# Thread: trig equation solve for theta

1. ## trig equation solve for theta

hello how would i solve for $\displaystyle cos3\theta+cos\theta=0$

for values of $\displaystyle \theta$ between 0 and 360 degrees

2. Originally Posted by sigma1
hello how would i solve for $\displaystyle cos3\theta+cos\theta=0$

for values of $\displaystyle \theta$ between 0 and 360 degrees
$\displaystyle cos3\theta = cos^{3}\theta - 3cos\theta sin^{2}\theta$

convert $\displaystyle \sin\theta$ in terms of $\displaystyle cos\theta$

can you solve now?

3. Originally Posted by sigma1
hello how would i solve for $\displaystyle cos3\theta+cos\theta=0$

for values of $\displaystyle \theta$ between 0 and 360 degrees
You can rewrite the equation as
cos(3θ) = -cos(θ) = cos(π - θ)
Therefore the general solution is
3θ = 2nπ + or - (π - θ)
Now solve for θ.

4. Originally Posted by harish21
$\displaystyle cos3\theta = cos^{3}\theta - 3cos\theta sin^{2}\theta$

convert $\displaystyle \sin\theta$ in terms of $\displaystyle cos\theta$

can you solve now?
would it be like this

$\displaystyle cos^3\theta - 3cos\theta sin^2\theta + cos\theta =0$ if so where do i go from here? can u help me solve this?

5. Hello sigma1

sa-ri-ga-ma's solution is the easier method. He has used the fact that
$\displaystyle \cos A = \cos B$
has the general solution
$\displaystyle A = 2n\pi \pm B$
So, with the equation
$\displaystyle 3\theta = 2n\pi \pm(\pi-\theta)$
take the $\displaystyle +$ sign and $\displaystyle -$ sign one at a time; solve for $\displaystyle \theta$, and then plug in various values of $\displaystyle n\; (0, \pm1,\pm2,...)$ until you have all the values of $\displaystyle \theta$ in the range you want.

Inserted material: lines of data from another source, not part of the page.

(** [_read_buffer(sock)]. *)
Definition _read_buffer (fuel : nat) : M (option str) :=
  buf <- recv 1024 ;;
  if List.length buf <? 1 then ret None
  else
    buf <- read_loop fuel buf ;;
    text <- lift (not_none UnicodeDecodeError (utf8_decode buf)) ;;
    ret (Some text).

(** [IRC_Client.read()]. *)
Definition read (fuel : nat) : M unit :=
  buf <- _read_buffer fuel ;;
  match buf with
  | None => modify (set_messages [])
  | Some buf =>
      let lines := removelast (split CRLF buf) in
      ms <- lift (_parse_irc_messages lines) ;;
      modify (set_messages ms)
  end.

(** ** Class [Bot] *)

(** [Bot.register()]. *)
Definition register : M unit :=
  self <- get ;;
  _ <- nick (nickname (ident self)) ;;
  self <- get ;;
  user (username (ident self)) (mode (ident self)) (fullname (ident self)).

(** [try: r = f(self, msg) except Exception as e: r = repr(e)], for the
    handler [f] found at position [i] of the collection [k]. *)
Definition call (k : kind) (i : nat) (f : BotFunction) (msg : IRC_Message.t)
  : M (option str) :=
  self <- get ;;
  _ <- modify (log (Invoke k i)) ;;
  match f (ident self) msg with
  | Returns r => ret r
  | Raises e => ret (Some e)
  end.

(** [if r is not None: self.privmsg(respond_to, r)]. *)
Definition reply (respond_to : option str) (r : option str) : M unit :=
  match r with
  | Some r => privmsg respond_to r
  | None => ret tt
  end.
(** * Verdict-caching ModSecurity middleware (traefik-modsecurity-plugin)

    A shallow embedding of the Go sources

      - modsecurity.go           (Config, CreateConfig, New, ServeHTTP,
                                  PrepareForwardedRequest, forwardResponse)
      - modsecurity_handlers.go  (HandleRequestBodyMaxSize,
                                  HandleCacheAndForwardRequest)
      - modesecurity_cache.go    (CacheKeyConditions.Check, the response pool,
                                  generateCacheKey, GetCachedResponse)
      - modesecurity_helpers.go  (contains, isWebsocket, removeTrackingParams)

    together with the parts of the Go standard library and of go-cache that
    these functions call (crypto/sha256, net/url, net/http, textproto).

    Go strings and byte slices are [string] (a sequence of 8-bit [ascii]),
    [int] and [int64] are [Z], Go maps are [gmap], [*bool] is [option bool],
    and [*http.Response] is a location in an explicit heap.

    The evaluation service, the backend handler, the clock, the order of a
    [range] over a map, the choice made by [sync.Pool.Get] and the way the
    two goroutines of [ServeHTTP] share the request body are inputs of the
    model ([Env]).  Log output and the dialer, TLS and connection-pool
    settings of the HTTP client are left out. *)

From Stdlib Require Import ZArith Ascii String List Bool Lia.
From stdpp Require Import gmap strings list fin_maps sorting.

Local Open Scope Z_scope.

(** ** Go strings *)

Module GoString.

Definition byte_of (c : ascii) : Z := Z.of_N (N_of_ascii c).
Definition of_byte (z : Z) : ascii := ascii_of_N (Z.to_N (z mod 256)).

Definition bytes (s : string) : list Z := map byte_of (list_ascii_of_string s).

(** [len(s)] *)
Definition len (s : string) : Z := Z.of_nat (String.length s).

6. Some graphs for sa-ri-ga-ma's solution.

$\displaystyle 3\theta={\pi}-\theta$

$\displaystyle 4\theta={\pi}$

$\displaystyle 3\theta=2n{\pi}+({\pi}-\theta)$

$\displaystyle 4\theta=2n{\pi}+{\pi}$

there are three more solutions until the solutions repeat themselves.

$\displaystyle 3\theta=2n{\pi}-({\pi}-\theta)$

$\displaystyle 3\theta=2n{\pi}-{\pi}+\theta$

$\displaystyle 2\theta=2n{\pi}-{\pi}$

7. Originally Posted by sigma1
would it be like this

$\displaystyle cos^3\theta - 3cos\theta sin^2\theta + cos\theta =0$ if so where do i go from here? can u help me solve this?
harish21 said "convert sine in terms of cosine" and you have not done that yet. Since $\displaystyle sin^2(x)+ cos^2(x)= 1$, $\displaystyle sin^2(x)= 1- cos^2(x)$ so this becomes
$\displaystyle cos^3(\theta)- 3cos(\theta)(1- cos^2(\theta)+ cos(\theta)= 0$

$\displaystyle cos^3(\theta)- 3 cos(\theta)+ 3 cos^3(\theta)+ cos(\theta)= 0$

$\displaystyle 4 cos^3(\theta)- 2 cos(\theta)= 0$

If you like, you can replace $\displaystyle cos(\theta)$ with "x" so you have the equation
$\displaystyle 4x^3- 2x= x(4x^2- 2)= 0$

Either x= 0 or $\displaystyle 4x^2- 2= 0$ which leads to $\displaystyle x^2= \frac{1}{2}$ so that $\displaystyle x= \pm\frac{1}{\sqrt{2}}= \pm\frac{\sqrt{2}}{2}$.

Now you need to solve $\displaystyle y= cos(\theta)= 0$, $\displaystyle cos(\theta)= \frac{\sqrt{2}}{2}$, and $\displaystyle cos(\theta)= -\frac{\sqrt{2}}{2}$.